_WHAT THE EXERCISE ASKS_.
Exactly the lines from the first line of the listing through the line containing "(** A method" should appear in the output, unchanged.
□ □ □ □ □ □ □
(* ===== verification/Memory.v ===== *)
(** * The in-memory backend: [src/store/memory/store.go]

    The store is an engine and a closed flag; its mutex makes every method one
    atomic step, so a method is a function of the state it locks. *)

From S2P Require Import Prelude Hex DtMmr DtMmrRef Mmr Cll.
From S2P Require Import Portable Engine EngineLog EngineState EngineHistory Backend.
Import Cll Portable Engine EngineLog EngineState EngineHistory Backend.

Module Memory.

Local Open Scope Z_scope.

Record Store := MkStore {
  engine : Engine;
  closed : bool
}.

Definition New : Store := MkStore Engine.New false.

(** A method that locks for writing: the context first, then the closed flag. *)
Definition Append (s : Store) (ctx : check) (input : AppendInput) : Store * result AppendResult :=
  match ctx with
  | Err err => (s, Err err)
  | Ok _ =>
      if closed s then (s, Err ErrClosed)
      else let '(e, r) := Engine.Append (engine s) input in (MkStore e (closed s), r)
  end.

Definition GetEntry (s : Store) (ctx : check) (value : bytes) : result Entry :=
  _ ← ctx; if closed s then Err ErrClosed else Engine.GetEntry (engine s) value.

Definition ScanEntries (s : Store) (ctx : check) (afterSeq limit : Z) : result (list Entry) :=
  _ ← ctx; if closed s then Err ErrClosed else Engine.ScanEntries (engine s) afterSeq limit.

Definition LoadCLL (s : Store) (ctx : check) : result State :=
  _ ← ctx; if closed s then Err ErrClosed else Ok (LoadState (engine s)).

Definition PendingWitnesses (s : Store) (ctx : check) (now limit : Z) : result (list WitnessState) :=
  _ ← ctx; if closed s then Err ErrClosed else Engine.PendingWitnesses (engine s) now limit.

Definition GetWitness (s : Store) (ctx : check) (witnessID : string) (checkpointSize : Z) :
    result WitnessState :=
  _ ← ctx; if closed s then Err ErrClosed else Engine.GetWitness (engine s) witnessID checkpointSize.

Definition Close (s : Store) : Store * check := (MkStore (engine s) true, Ok tt).

Section Commits.
Context `{DT : DtMmr}.

Definition CommitCLL (s : Store) (ctx : check) (expectedSize : Z) (expectedCheckpoint : option bytes)
    (next : State) : Store * check :=
  match ctx with
  | Err err => (s, Err err)
  | Ok _ =>
      if closed s then (s, Err ErrClosed)
      else
        let '(e, r) := Engine.CommitCLL (engine s) expectedSize expectedCheckpoint next in
        (MkStore e (closed s), r)
  end.

End Commits.

Definition CommitWitness (s : Store) (ctx : check) (expectedAttempts : Z) (next : WitnessState) :
    Store * check :=
  match ctx with
  | Err err => (s, Err err)
  | Ok _ =>
      if closed s then (s, Err ErrClosed)
      else
        let '(e, r) := Engine.CommitWitness (engine s) expectedAttempts next in
        (MkStore e (closed s), r)
  end.

(** ** The contract *)

#[export] Instance memory_backend `{DT : DtMmr} : Backend Store check := {
  b_Append := Append;
  b_GetEntry := GetEntry;
  b_ScanEntries := ScanEntries;
  b_LoadCLL := LoadCLL;
  b_CommitCLL := CommitCLL;
  b_PendingWitnesses := PendingWitnesses;
  b_GetWitness := GetWitness;
  b_CommitWitness := CommitWitness;
  b_Close s _ := Close s
}.

Definition holds `{DT : DtMmr} (s : Store) (e : Engine) : Prop := s = MkStore e false /\ engine_ok e.

Lemma answers_query {A} (ctx : check) (r : result A) :
  answers r (_ ← ctx; if false then Err ErrClosed else r).
Proof. destruct ctx as [[]|err]; [by left|right]. by exists err. Qed.

Lemma query_shut {A} (ctx : check) (r : result A) :
  is_ok (_ ← ctx; if true then Err ErrClosed else r) = false.
Proof. by destruct ctx. Qed.

Lemma agrees_memory `{DT : DtMmr} {A} (e : Engine) (spec : Engine * result A) (ctx : check) :
  engine_ok e -> engine_ok (fst spec) ->
  agrees holds (fun s => closed s = true) e spec
    (match ctx with
     | Err err => (MkStore e false, Err err)
     | Ok _ => let '(e', r) := spec in (MkStore e' false, r)
     end).
Proof.
  intros He Hspec. destruct ctx as [[]|err].
  - destruct spec as [e' r]. by apply agrees_exact.
  - apply agrees_refused. by left.
Qed.

#[export] Program Instance memory_laws `{DT : DtMmr} `{!DtMmrLaws DT} : BackendLaws Store check := {
  represents := holds;
  shut s := closed s = true;
  storable _ _ := True;
  storableRow _ _ := True
}.
Next Obligation. intros DT Hlaws s e [_ He]. done. Qed.
Next Obligation.
  intros DT Hlaws s e ctx input [-> He]. apply agrees_memory; [done|].
  by apply (perform_step e (OpAppend input)).
Qed.
Next Obligation.
  intros DT Hlaws s e ctx size checkpoint next [-> He] _. apply agrees_memory; [done|].
  by apply (perform_step e (OpCommitCLL size checkpoint next)).
Qed.
Next Obligation.
  intros DT Hlaws s e ctx attempts next [-> He] _. apply agrees_memory; [done|].
  by apply (perform_step e (OpCommitWitness attempts next)).
Qed.
Next Obligation. intros DT Hlaws s e ctx v [-> _]. apply answers_query. Qed.
Next Obligation. intros DT Hlaws s e ctx afterSeq limit [-> _] _. apply answers_query. Qed.
Next Obligation. intros DT Hlaws s e ctx [-> _]. apply answers_query. Qed.
Next Obligation. intros DT Hlaws s e ctx now limit [-> _]. apply answers_query. Qed.
Next Obligation. intros DT Hlaws s e ctx id size [-> _]. apply answers_query. Qed.
Next Obligation. done. Qed.
Next Obligation. done. Qed.
Next Obligation. done. Qed.
Next Obligation.
  intros DT Hlaws [e c] ctx input v size checkpoint next attempts row Hc. cbn [closed] in Hc. subst c.
  cbn [b_Append b_CommitCLL b_CommitWitness b_GetEntry b_LoadCLL memory_backend].
  unfold Append, CommitCLL, CommitWitness, GetEntry, LoadCLL.
  destruct ctx as [[]|err]; cbn [closed fst snd is_ok mbind result_bind]; by split_and!.
Qed.

(** ** Claims *)

(** With a live context an open in-memory store answers every call exactly
    as its engine; a cancelled context is reported before anything else and a
    closed store answers [ErrClosed], and neither changes the store. *)
Lemma memory_store_is_the_engine `{DT : DtMmr} (e : Engine) (err : error) (input : AppendInput)
    (size attempts now limit afterSeq : Z) (checkpoint : option bytes) (next : State)
    (row : WitnessState) (v : bytes) (id : string) :
  let live := Ok tt in
  let s := MkStore e false in
  let shutStore := MkStore e true in
  (Append s live input = (MkStore (fst (Engine.Append e input)) false, snd (Engine.Append e input)) /\
   CommitCLL s live size checkpoint next =
     (MkStore (fst (Engine.CommitCLL e size checkpoint next)) false,
      snd (Engine.CommitCLL e size checkpoint next)) /\
   CommitWitness s live attempts row =
     (MkStore (fst (Engine.CommitWitness e attempts row)) false,
      snd (Engine.CommitWitness e attempts row)) /\
   GetEntry s live v = Engine.GetEntry e v /\
   ScanEntries s live afterSeq limit = Engine.ScanEntries e afterSeq limit /\
   LoadCLL s live = Ok (state e) /\
   PendingWitnesses s live now limit = Engine.PendingWitnesses e now limit /\
   GetWitness s live id size = Engine.GetWitness e id size) /\
  (Append s (Err err) input = (s, Err err) /\ CommitCLL s (Err err) size checkpoint next = (s, Err err) /\
   CommitWitness s (Err err) attempts row = (s, Err err)) /\
  (fst (Close s) = shutStore /\ Close shutStore = (shutStore, Ok tt) /\
   Append shutStore live input = (shutStore, Err ErrClosed) /\
   CommitCLL shutStore live size checkpoint next = (shutStore, Err ErrClosed) /\
   CommitWitness shutStore live attempts row = (shutStore, Err ErrClosed) /\
   GetEntry shutStore live v = Err ErrClosed /\ LoadCLL shutStore live = Err ErrClosed).
Proof.
  cbv zeta. unfold Append, CommitCLL, CommitWitness, LoadCLL, LoadState. cbn [closed engine mbind result_bind].
  rewrite CloneState_id.
  split_and!; try done;
    [by destruct (Engine.Append e input)|by destruct (Engine.CommitCLL e size checkpoint next)|
     by destruct (Engine.CommitWitness e attempts row)].
Qed.

(** ** Witnesses *)

Import Ref.

Definition sampleCalls : list (Call check) :=
  [CallAppend (Ok tt) (sampleInput Byte.x03); CallCommitCLL (Ok tt) 0 None sampleNext;
   CallAppend (Err ErrClosed) (sampleInput Byte.x04)].

End Memory.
□ □ □ □ □ □ □
_OUTPUT OF THE TASK_.
(* ===== verification/Memory.v ===== *)
(** * The in-memory backend: [src/store/memory/store.go]

    The store is an engine and a closed flag; its mutex makes every method one
    atomic step, so a method is a function of the state it locks. *)

From S2P Require Import Prelude Hex DtMmr DtMmrRef Mmr Cll.
From S2P Require Import Portable Engine EngineLog EngineState EngineHistory Backend.
Import Cll Portable Engine EngineLog EngineState EngineHistory Backend.

Module Memory.

Local Open Scope Z_scope.

Record Store := MkStore {
  engine : Engine;
  closed : bool
}.

Definition New : Store := MkStore Engine.New false.

(** A method that locks for writing: the context first, then the closed flag. *)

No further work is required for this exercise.